IV. FORÇA NORMATIVA DO PRINCÍPIO DO CONCURSO PÚBLICO. Esse entendimento, na medida em que atesta a existência de um direito subjetivo à nomeação, reconhece e preserva da melhor forma a força normativa do princípio do concurso público, que vincula diretamente a Administração. É preciso reconhecer que a efetividade da exigência constitucional do concurso público, como uma incomensurável conquista da cidadania no Brasil, permanece condicionada à observância, pelo Poder Público, de normas de organização e procedimento e, principalmente, de garantias fundamentais que possibilitem o seu pleno exercício pelos cidadãos. O reconhecimento de um direito subjetivo à nomeação deve passar a impor limites à atuação da Administração Pública e dela exigir o estrito cumprimento das normas que regem os certames, com especial observância dos deveres de boa-fé e incondicional respeito à confiança dos cidadãos. O princípio constitucional do concurso público é fortalecido quando o Poder Público assegura e observa as garantias fundamentais que viabilizam a efetividade desse princípio. Ao lado das garantias de publicidade, isonomia, transparência, impessoalidade, entre outras, o direito à nomeação representa também uma garantia fundamental da plena efetividade do princípio do concurso público.
V. NEGADO PROVIMENTO AO RECURSO EXTRAORDINÁRIO."
(STF. RE 598099, Relator(a):  Min. GILMAR MENDES, Tribunal Pleno, julgado em 10082011, REPERCUSSÃO GERAL - MÉRITO DJe-189 DIVULG 30-09-2011 PUBLIC 03-10-2011 EMENT VOL-02599-03 PP-00314 RTJ VOL-00222-01 PP-00521) (sem destaques no original)
No citado precedente, o Supremo Tribunal Federal fixou a compreensão de que, ao lançar edital de concurso, a Administração Pública arregimenta interessados em atender ao quadro funcional estatal, transparecendo haver necessidade de serviço público e de uma certa premência no provimento de cargos, notadamente quando anuncia, desde logo, no instrumento convocatório, a existência de vagas a serem preenchidas, fazendo crer nos interessados que se optarem por inscrever-se no certame e se sagrarem aprovados e bem classificados, aquele contingente de vagas ofertadas será efetivamente preenchido. 

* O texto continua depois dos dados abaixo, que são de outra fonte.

(** The generator completes with [c]: the request it was serving gets [c],
    and every request still in the queue is answered as by a completed
    generator.  The promise jobs this leaves run in the order in which they
    were queued: the loop of [_async_update] and the calls of [_stop] go on
    in the order of their requests in the queue, which holds one [next()]
    and at most one [return()]; the calls of [on_settings_changed] that
    awaited a call of [_stop] go on after all of these. *)
Definition complete (g : nat) (c : completion) : M unit :=
  st ← get;
  match gens st !! g with
  | Some x =>
      set_gen g (Gen PDone [] (returned x)) ;;
      match queue x with
      | [] => skip
      | r :: q =>
          ks ← answer r c;
          ks' ← collect q (fun r => answer r CReturn);
          after_stop (ks ++ ks')
      end
  | None => skip
  end.

(** Entering the [finally] block, lines 65-66. *)
Definition enter_finally (g : nat) (c : completion) : M unit :=
  emit (ACancelRead g) ;;
  emit (ACloseStart g) ;;
  set_pc g (PClose c).

(** What Gio reports to the generator. *)
Inductive read_result : Type :=
| RLine (line : jsstring)   (* read_line_async resolves with a line *)
| REof                      (* ... with null: stdout was closed *)
| RErr.                     (* ... rejects *)

(** [close_async] resolves or rejects; when it resolves the code asks
    [proc.get_identifier()] in the same turn, [pid] is the answer (null once
    the process has exited). *)
Inductive close_result : Type :=
| CloseOk (pid : option jsstring)
| CloseErr.

(** [wait_async]: the process has exited (true), the wait was cut short and
    reports false, or the promise rejects. *)
Inductive wait_result : Type := WTrue | WFalse | WRaise.

(** Lines 60-61 and the for-await loop of [_async_update], lines 120-121:
    the sample answers the pending [next()]; the loop body renders it and
    asks for the next value.  If a [return()] request was waiting in the
    queue, it is served now and the generator enters [finally]; otherwise
    the generator loops and reads again. *)
Definition on_yield (g : nat) (v : sample) : M unit :=
  st ← get;
  match gens st !! g with
  | Some (Gen _ (RNext :: q) ret) =>
      emit (ADeliver g v) ;;
      _set_ping_val v ;;
      set_gen g (Gen PRead (q ++ [RNext]) ret) ;;
      match q with
      | RReturn _ :: _ => enter_finally g CReturn
      | _ => emit (AReadStart g)
      end
  | _ => skip
  end.

(** Lines 55-61. *)
Definition on_read (g : nat) (r : read_result) : M unit :=
  st ← get;
  match gens st !! g with
  | Some (Gen PRead _ _) =>
      match r with
      | RLine line =>
          emit (ALog (LLine line)) ;;
          on_yield g (parse_line line)
      | REof => enter_finally g CReturn
      | RErr => enter_finally g CThrow
      end
  | _ => skip
  end.

(** _wait_proc_with_timeout, lines 21-28: arm the timer and start the wait. *)
Definition wait_proc_with_timeout_begin (g : nat) (timeout : N) : M unit :=
  emit (ATimerAdd g timeout) ;;
  emit (AWaitStart g true).

(** _wait_proc_with_timeout, lines 30-32. *)
Definition wait_proc_with_timeout_end (g : nat) : M unit :=
  emit (ATimerRemove g).

(** Lines 66-79: after [close_async]. *)
Definition on_close (g : nat) (r : close_result) : M unit :=
  st ← get;
  match gens st !! g with
  | Some (Gen (PClose c) _ _) =>
      match r with
      | CloseErr => complete g CThrow
      | CloseOk None =>
          emit (ALog LExitedOwn) ;;
          emit (AWaitStart g false) ;;
          set_pc g (PWaitOwn c)
      | CloseOk (Some pid) =>
          emit (ALog (LTerminating pid)) ;;
          emit (ASendSignal g SIGTERM) ;;
          wait_proc_with_timeout_begin g SIGTERM_TIMEOUT ;;
          set_pc g (PWaitTerm c pid false)
      end
  | _ => skip
  end.

(** Lines 23-26: the timer of a bounded wait elapses, once. *)
Definition on_timer (g : nat) : M unit :=
  st ← get;
  match gens st !! g with
  | Some (Gen (PWaitTerm c pid false) _ _) =>
      emit (ATimerCancel g) ;; set_pc g (PWaitTerm c pid true)
  | Some (Gen (PWaitKill c false) _ _) =>
      emit (ATimerCancel g) ;; set_pc g (PWaitKill c true)
  | _ => skip
  end.

(** Lines 73 and 79-90: a wait ends.  Line 73 drops what the wait reports;
    lines 79-86 test it, and nothing else: whether the timer has elapsed is
    not looked at. *)
Definition on_wait (g : nat) (w : wait_result) : M unit :=
  st ← get;
  match gens st !! g with
  | Some (Gen (PWaitOwn c) _ _) =>
      match w with
      | WTrue | WFalse => complete g c
      | WRaise => complete g CThrow
      end
  | Some (Gen (PWaitTerm c pid fired) _ _) =>
      match w with
      | WTrue =>
          wait_proc_with_timeout_end g ;;
          emit (ALog LTerminated) ;;
          complete g c
      | WFalse =>
          wait_proc_with_timeout_end g ;;
          emit (ALog (LNotTerminated pid)) ;;
          emit (AForceExit g) ;;
          wait_proc_with_timeout_begin g SIGKILL_TIMEOUT ;;
          set_pc g (PWaitKill c false)
      | WRaise =>
          wait_proc_with_timeout_end g ;;
          complete g CThrow
      end
  | Some (Gen (PWaitKill c fired) _ _) =>
      match w with
      | WTrue =>
          wait_proc_with_timeout_end g ;;
          emit (ALog LTerminated) ;;
          complete g c
      | WFalse =>
          wait_proc_with_timeout_end g ;;
          emit (ALog LErrorKilling) ;;
          complete g c
      | WRaise =>
          wait_proc_with_timeout_end g ;;
          complete g CThrow
      end
  | _ => skip
  end.

(** ** The callbacks of the panel: applet.js, lines 159-182 *)

Definition on_applet_added_to_panel : M unit :=
  modify (set_is_in_panel true) ;;
  _start.

Definition on_applet_removed_from_panel : M unit :=
  modify (set_is_in_panel false) ;;
  _stop false.

(** [this.host ?? ""] *)
Definition host_or_empty (h : option jsstring) : jsstring :=
  match h with Some s => s | None => [] end.

(** The settings object stores the new values in the bound properties and
    then calls the callback. *)
Definition on_settings_changed (t h : option jsstring) (i : N) : M unit :=
  modify (set_config t h i) ;;
  set_applet_tooltip (host_or_empty h) ;;
  st ← get;
  if _is_in_panel st then
    match _ping st with
    | Some _ => emit (ALog LRestarting) ;; _stop true
    | None => emit (ALog LStarting) ;; _start
    end
  else skip.

(** The constructor, lines 96-110, with the settings' values at that time. *)
Definition construct (t h : option jsstring) (i : N) : state * list action :=
  let st0 := State t h i false None 0 [] [] [] [PSettled Fulfilled] [] 0 in
  let '(_, st, acts) :=
    (set_applet_tooltip (host_or_empty h) ;; _set_ping_val None) st0 in
  (st, acts).

(** ** The main loop: one event per turn

    The applet runs on the single thread of the GLib main loop.  A turn is
    one callback of the main loop (a callback of the panel or of the
    settings, or the completion of an asynchronous Gio call) together with
    the promise jobs it leaves behind, which all run before the next
    callback.  Inside a turn the actions are listed in the order in which
    the ECMAScript job queue runs them. *)

Inductive event : Type :=
| EAdded                                           (* the applet is added to the panel *)
| ERemoved                                         (* ... removed from the panel *)
| ESettings (t h : option jsstring) (i : N)        (* a bound setting changed *)
| ERead (g : nat) (r : read_result)
| EClose (g : nat) (r : close_result)
| ETimer (g : nat)
| EWait (g : nat) (w : wait_result).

Nessa ordem de ideias, o STF concluiu que, em circunstâncias normais, a Administração Pública tem o dever de submeter a sua discricionariedade ao dever de boa-fé e de proteção da confiança, motivo pelo qual não pode abdicar da obrigação de prover os cargos ofertados, resguardando-se-lhe, contudo, o direito de decidir em que momento a nomeação ocorrerá, dentro do prazo de validade do certame. 

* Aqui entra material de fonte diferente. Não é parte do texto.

(** [s.split(".")]: the pieces between the dots; never empty. *)
Fixpoint split_dot (s : string) : list string :=
  match s with
  | EmptyString => [EmptyString]
  | String c s' =>
      if Ascii.eqb c "."%char then EmptyString :: split_dot s'
      else match split_dot s' with
           | piece :: rest => String c piece :: rest
           | [] => [String c EmptyString]
           end
  end.

(** [a.pop()] on a fresh array of strings: its last element. *)
Definition pop (l : list string) : string := List.last l EmptyString.

(** [s.replace(/_/g, " ")] *)
Fixpoint replace_underscores (s : string) : string :=
  match s with
  | EmptyString => EmptyString
  | String c s' =>
      String (if Ascii.eqb c "_"%char then " "%char else c)
             (replace_underscores s')
  end.

(** Template literal [`${n}`] for an array index. *)
Definition of_index (n : nat) : string := pretty n.

End Js.

Import Js.

(** ** Generated protobuf messages

    The generated modules [@/gen/sapphillon/v1/*_pb] are not among the
    sources.  A message is modelled by the fields the sources read; an
    enum value by its number; a message nothing reads by an opaque
    token. *)

Module Proto.

(** [PermissionLevel]: the number of the enum value. *)
Definition PermissionLevel : Type := N.

Record Permission := { permissionLevel : PermissionLevel }.

Record PluginFunction := {
  functionId : string;
  functionName : string;
  description : string;
  permissions : list Permission
}.

Record PluginPackage := {
  packageId : string;
  packageName : string;
  functions : list PluginFunction
}.

Record WorkflowCode := {
  codeId : string;                       (* [id] *)
  code : string;
  pluginFunctionIds : list string;
  pluginPackages : list PluginPackage
}.

Record Workflow := {
  workflowId : string;                   (* [id] *)
  displayName : string;
  workflowCode : list WorkflowCode
}.

Record GenerateWorkflowResponse := {
  workflowDefinition : option Workflow
}.

Inductive RunWorkflowResponse := RunResponse (token : nat).

Record UpdateWorkflowResponse := { savedWorkflow : option Workflow }.

Record ListPluginsResponse := { listedPlugins : list PluginPackage }.

(** [a[a.length - 1]] *)
Definition latestCode (w : Workflow) : option WorkflowCode :=
  last (workflowCode w).

End Proto.

(** ** [src/lib/workflow-progress.ts] *)

Module WorkflowProgress.

Inductive StepStatus := SPending | SRunning | SCompleted | SError.

Record WorkflowProgressStep := {
  step_id : string;
  step_functionId : string;
  step_functionName : string;
  step_status : StepStatus;
  step_startedAt : option Z;
  step_completedAt : option Z
}.

Inductive MessageType :=
| workflow_progress_start
| workflow_progress_update
| workflow_progress_complete
| workflow_progress_error.

Inductive MessageStatus := MIdle | MRunning | MCompleted | MError.
(** * Portfolio ledger replay and rebalance trims

    A shallow embedding of [scripts/rebalance_portfolio.py]:
    [compute_holdings_and_cash], [compute_weights] and
    [build_rebalance_trades], with Python's [int] as [Z], [str] as
    [string] holding the UTF-8 bytes, [dict] as an insertion-ordered
    association list and
    [float] as IEEE-754 binary64 ([spec_float] at precision 53). *)

From Stdlib Require Import ZArith List String Ascii Bool Lia Permutation.
From Stdlib Require Import SpecFloat.
Import ListNotations.

Local Open Scope Z_scope.

(** ** Python exceptions and fallible results *)

Inductive py_error : Type :=
  | RuntimeError (total_nav_cents : Z)   (* "Total NAV is non-positive" *)
  | OverflowError
  | ValueError
  | ZeroDivisionError.

Inductive result (A : Type) : Type :=
  | Ok (a : A)
  | Raise (e : py_error).

Arguments Ok {A} a.
Arguments Raise {A} e.

Definition bind {A B : Type} (r : result A) (k : A -> result B) : result B :=
  match r with
  | Ok a => k a
  | Raise e => Raise e
  end.

Notation "x <- r ;; k" := (bind r (fun x => k))
  (at level 61, r at next level, right associativity).
Notation "' p <- r ;; k" := (bind r (fun x => let 'p := x in k))
  (at level 61, p pattern, r at next level, right associativity).

(** ** Python floats: binary64 *)

Module PyFloat.

Definition prec : Z := 53.
Definition emax : Z := 1024.

Definition float : Type := spec_float.

Definition is_finite (x : float) : bool :=
  match x with
  | S754_zero _ | S754_finite _ _ _ => true
  | S754_infinity _ | S754_nan => false
  end.

Definition sign_bit (x : float) : bool :=
  match x with
  | S754_zero s | S754_infinity s | S754_finite s _ _ => s
  | S754_nan => false
  end.

Definition zero : float := S754_zero false.

(** [float(n)] for an [int]: the nearest double, ties to even;
    "int too large to convert to float" when it rounds out of range. *)
Definition of_int (n : Z) : result float :=
  let x := binary_normalize prec emax n 0 false in
  if is_finite x then Ok x else Raise OverflowError.

(** [a / b] on two [int]s: the correctly rounded quotient. *)
Definition int_truediv (a b : Z) : result float :=
  if b =? 0 then Raise ZeroDivisionError
  else if a =? 0 then Ok (S754_zero (b <? 0))
  else
    let '(q, e, l) := SFdiv_core_binary prec emax (Z.abs a) 0 (Z.abs b) 0 in
    let x := binary_round_aux prec emax (xorb (a <? 0) (b <? 0)) q e l in
    if is_finite x then Ok x else Raise OverflowError.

Dessa forma, como regra, na situação de concurso público em que haja candidatos aprovados dentro das vagas oferecidas no edital de abertura, o candidato tem o direito de ser nomeado, mas não o de ser nomeado quando achar melhor ou mais conveniente. 

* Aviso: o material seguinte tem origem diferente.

(** * react-ref-manager: a shallow embedding of [RefManager]

    The development follows [RefManager.js] (the documented revision of the
    class): the registry ([set]/[get]), the current-focus record with its
    change listeners, the directional navigator ([focusNext]) and the
    scroll operations.

    JavaScript values are first-order data here, objects live in an explicit
    store (so that aliasing between the registry and the handles stored in
    it is visible), and every call made to the browser or to a listener is
    appended to a trace. *)

From Stdlib Require Import Ascii.
From stdpp Require Import gmap strings list pretty sorting.

Open Scope string_scope.
Open Scope Z_scope.
Open Scope list_scope.

(** ** JavaScript values *)

(** Addresses of objects in the store. *)
Definition loc := nat.

(** Numbers are the integers (identifiers are strings or integers); every
    non-primitive value, a React component, a DOM element, an options hash,
    a listener function or a DOM method, is an object known by its
    address. *)
Inductive jsval : Type :=
  | JUndefined
  | JNull
  | JBool (b : bool)
  | JNum (n : Z)
  | JStr (s : string)
  | JObj (l : loc).

Global Instance jsval_eq_dec : EqDecision jsval.
Proof. solve_decision. Defined.

Global Instance jsval_inhabited : Inhabited jsval := populate JUndefined.

(** [v1 === v2]; without NaN strict equality is equality of values, and of
    addresses for objects. *)
Definition strict_eq (v1 v2 : jsval) : bool := bool_decide (v1 = v2).

(** ToBoolean. *)
Definition truthy (v : jsval) : bool :=
  match v with
  | JUndefined | JNull => false
  | JBool b => b
  | JNum n => negb (n =? 0)%Z
  | JStr s => negb (String.eqb s "")
  | JObj _ => true
  end.

(** [typeof v]. A function is an object whose [typeof] is "function";
    functions occur here as listeners and as DOM methods only, which no
    [typeof] test of the class reaches. *)
Definition typeof (v : jsval) : string :=
  match v with
  | JUndefined => "undefined"
  | JNull => "object"
  | JBool _ => "boolean"
  | JNum _ => "number"
  | JStr _ => "string"
  | JObj _ => "object"
  end.

(** ToPropertyKey: the string under which [obj[v]] reads and writes. *)
Definition to_key (v : jsval) : string :=
  match v with
  | JUndefined => "undefined"
  | JNull => "null"
  | JBool true => "true"
  | JBool false => "false"
  | JNum n => pretty n
  | JStr s => s
  | JObj _ => "[object Object]"
  end.

(** utils/NotProvided.js *)
Definition NotProvided : jsval := JStr "NOT_PROVIDED".

(** A parameter declared [p = NotProvided]: the default is taken when the
    argument is missing or [undefined]. *)
Definition or_NotProvided (v : jsval) : jsval :=
  match v with
  | JUndefined => NotProvided
  | _ => v
  end.

(** FocusDirection.js *)
Module FocusDirection.
Definition LEFT : jsval := JStr "LEFT".
Definition RIGHT : jsval := JStr "RIGHT".
Definition UP : jsval := JStr "UP".
Definition DOWN : jsval := JStr "DOWN".
End FocusDirection.

(** ** Objects and the store *)

(** The own properties of an object, in insertion order. *)
Definition props := list (string * jsval).

Fixpoint prop_lookup (ps : props) (k : string) : option jsval :=
  match ps with
  | [] => None
  | (k', v) :: ps' => if String.eqb k' k then Some v else prop_lookup ps' k
  end.

(** [o[k]] on the properties of [o]: a missing property reads [undefined]. *)
Definition prop_get (ps : props) (k : string) : jsval :=
  default JUndefined (prop_lookup ps k).

(** [o[k] = v]: an existing property keeps its place, a new one goes last. *)
Fixpoint prop_set (ps : props) (k : string) (v : jsval) : props :=
  match ps with
  | [] => [(k, v)]
  | (k', v') :: ps' =>
      if String.eqb k' k then (k', v) :: ps' else (k', v') :: prop_set ps' k v
  end.

(** [{...base, ...src}]: the properties of [src] are written over [base]. *)
Definition obj_assign (base src : props) : props :=
  fold_left (fun acc kv => prop_set acc kv.1 kv.2) src base.

Definition own_props (h : gmap loc props) (v : jsval) : props :=
  match v with
  | JObj l => default [] (h !! l)
  | _ => []
  end.

(** [v[k]] for a value [v] that is not [null] or [undefined]; the
    properties that primitive values inherit are not modelled. *)
Definition get_prop (h : gmap loc props) (v : jsval) (k : string) : jsval :=
  prop_get (own_props h v) k.

(** *** Object.keys *)

Definition digit_of (c : ascii) : option N :=
  let n := N_of_ascii c in
  if ((48 <=? n) && (n <=? 57))%N then Some (n - 48)%N else None.

Fixpoint parse_digits (s : string) (acc : N) : option N :=
  match s with
  | EmptyString => Some acc
  | String c s' =>
      match digit_of c with
      | Some d => parse_digits s' (10 * acc + d)%N
      | None => None
      end
  end.

(** A key is an array index when it is the canonical decimal form of an
    integer below 2^32 - 1. *)
Definition array_index (k : string) : option N :=
  match parse_digits k 0%N with
  | Some n =>
      if (String.eqb (pretty n) k && (n <? 4294967295)%N)%bool then Some n else None
  | None => None
  end.

(** Array indices come first, in ascending order, then the other keys in
    the order in which they were created. *)
Definition ordered_keys (ps : props) : list string :=
  let ks := ps.*1 in
  (pretty <$> merge_sort N.le (omap array_index ks))
  ++ filter (fun k => array_index k = None) ks.

Definition Object_keys (h : gmap loc props) (v : jsval) : list jsval :=
  JStr <$> ordered_keys (own_props h v).

(** ** Arrays *)

(** [arr[i]] for a number [i]. *)
Definition array_get (arr : list jsval) (i : Z) : jsval :=
  if (i <? 0)%Z then JUndefined else default JUndefined (arr !! Z.to_nat i).

Fixpoint indexOf_from {A} `{EqDecision A} (arr : list A) (x : A) (i : Z) : Z :=
  match arr with
  | [] => -1
  | y :: arr' => if decide (y = x) then i else indexOf_from arr' x (i + 1)
  end.

(** [arr.indexOf(x)]: the first position holding [x], or -1. *)
Definition indexOf {A} `{EqDecision A} (arr : list A) (x : A) : Z :=
  indexOf_from arr x 0.

(** [arr.splice(start, deleteCount)], and [arr.splice(start)] when
    [deleteCount] is [None]. The array is changed in place: the result is
    the removed elements together with what the array holds afterwards. *)
Definition splice {A} (arr : list A) (start : Z) (deleteCount : option Z)
  : list A * list A :=
  let len := Z.of_nat (length arr) in
  let actualStart := if (start <? 0)%Z then Z.max (len + start) 0 else Z.min start len in
  let actualDeleteCount :=
    match deleteCount with
    | None => len - actualStart
    | Some dc => Z.min (Z.max dc 0) (len - actualStart)
    end in
  let s := Z.to_nat actualStart in
  let d := Z.to_nat actualDeleteCount in
  (take d (drop s arr), take s arr ++ drop (s + d) arr).

(** ** Focus and scroll objects *)

(** A FocusObject; a property that the object does not have reads
    [undefined], so [{}] is the record of six [undefined]s. *)
Record FocusObject : Type := mkFocus {
  f_ref : jsval;
  f_DOMRef : jsval;
  f_id : jsval;
  f_collectionId : jsval;
  f_context : jsval;
  f_applied : jsval
}.

Global Instance FocusObject_eq_dec : EqDecision FocusObject.
Proof. solve_decision. Defined.

Definition empty_object : FocusObject :=
  mkFocus JUndefined JUndefined JUndefined JUndefined JUndefined JUndefined.

Record ScrollObject : Type := mkScroll {
  s_id : jsval;
  s_collectionId : jsval;
  s_ref : jsval;
  s_DOMRef : jsval;
  s_applied : jsval
}.

Global Instance ScrollObject_eq_dec : EqDecision ScrollObject.
Proof. solve_decision. Defined.

(** ** The instance, the world around it, and the trace *)

(** What the code asks of the browser and of its listeners. A listener is
    a function of the application: the class only calls it, and a listener
    is taken not to call back into the instance while it runs. *)
Inductive event : Type :=
  | DomFocus (el : jsval)                               (* el.focus() *)
  | DomScrollIntoView (el : jsval) (args : list jsval)  (* el.scrollIntoView(...args) *)
  | ListenerCall (listener : jsval) (previousFocus focused : FocusObject).

Global Instance event_eq_dec : EqDecision event.
Proof. solve_decision. Defined.

(** The three fields set up by the constructor. [_refs] is owned by the
    instance and never handed out, so its properties are kept inline; the
    collections it points to are objects of the store. *)
Record RefManager : Type := mkRefManager {
  _refs : props;
  _focused : FocusObject;
  _focusListeners : list jsval
}.

Record World : Type := mkWorld {
  store : gmap loc props;
  this : RefManager;
  trace : list event
}.

Definition with_this (w : World) (rm : RefManager) : World :=
  mkWorld (store w) rm (trace w).

Definition with_store (w : World) (h : gmap loc props) : World :=
  mkWorld h (this w) (trace w).

Definition emit (e : event) (w : World) : World :=
  mkWorld (store w) (this w) (trace w ++ [e]).

(** [new RefManager()] *)
Definition constructor : RefManager := mkRefManager [] empty_object [].

(** A call either returns or throws. *)
Inductive outcome (A : Type) : Type :=
  | Returns (a : A)
  | Throws (error : string).
Arguments Returns {A} a.
Arguments Throws {A} error.

(** The options hash of [focusNext] and [focusNextById]; [None] and
    [JUndefined] stand for a property that was not given. *)
Record NextOptions : Type := mkNextOptions {
  o_direction : jsval;
  o_indexes : option (list jsval);
  o_collectionId : jsval;
  o_context : jsval;
  o_collectionWidth : option Z;
  o_yWrap : option bool;
  o_xWrap : option bool
}.

(** [{}] as an options hash. *)
Definition no_options : NextOptions :=
  mkNextOptions JUndefined None JUndefined JUndefined None None None.

(** ** The class *)

Section RefManager.

(** [ReactDOM.findDOMNode] and [document.activeElement] belong to the
    host; every object that exists has an entry in the store. *)
Variable findDOMNode : jsval -> jsval.
Variable activeElement : jsval.

(** *** Class methods *)

(** [ref && ref === document.activeElement && !!ref.parentNode] *)
Definition static_refIsFocused (ref : jsval) (w : World) : jsval :=
  if truthy ref then
    if strict_eq ref activeElement
    then JBool (truthy (get_prop (store w) ref "parentNode"))
    else JBool false
  else ref.

Definition static_focus (ref : jsval) (w : World) : jsval * World :=
  if truthy ref then
    if truthy (get_prop (store w) ref "focus") then
      (ref, emit (DomFocus ref) w)
    else
      let DOMRef := findDOMNode ref in
      if truthy DOMRef && truthy (get_prop (store w) DOMRef "parentNode") then
        (DOMRef, emit (DomFocus DOMRef) w)
      else (JNull, w)
  else (JNull, w).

Por outro lado, o debate no Supremo Tribunal Federal não ficou indiferente às vicissitudes da Administração Pública, cuja submissão a princípios como o da legalidade e da moralidade justifica que, apenas em situações excepcionalíssimas e devidamente justificadas, possa furtar-se à observância desse dever. 
Extrai-se, todavia, que o entendimento adotado pelo STF procurou, nessa relação concorrente-Poder Público, robustecer mais a posição do candidato do que a da Administração Pública em si, tanto que as hipóteses nas quais o Poder Público pode fugir ao seu dever devem se caracterizar por serem excepcionalíssimas, ou seja, um grau superlativo que excede a mera excepcionalidade ou vicissitude comum à administração. 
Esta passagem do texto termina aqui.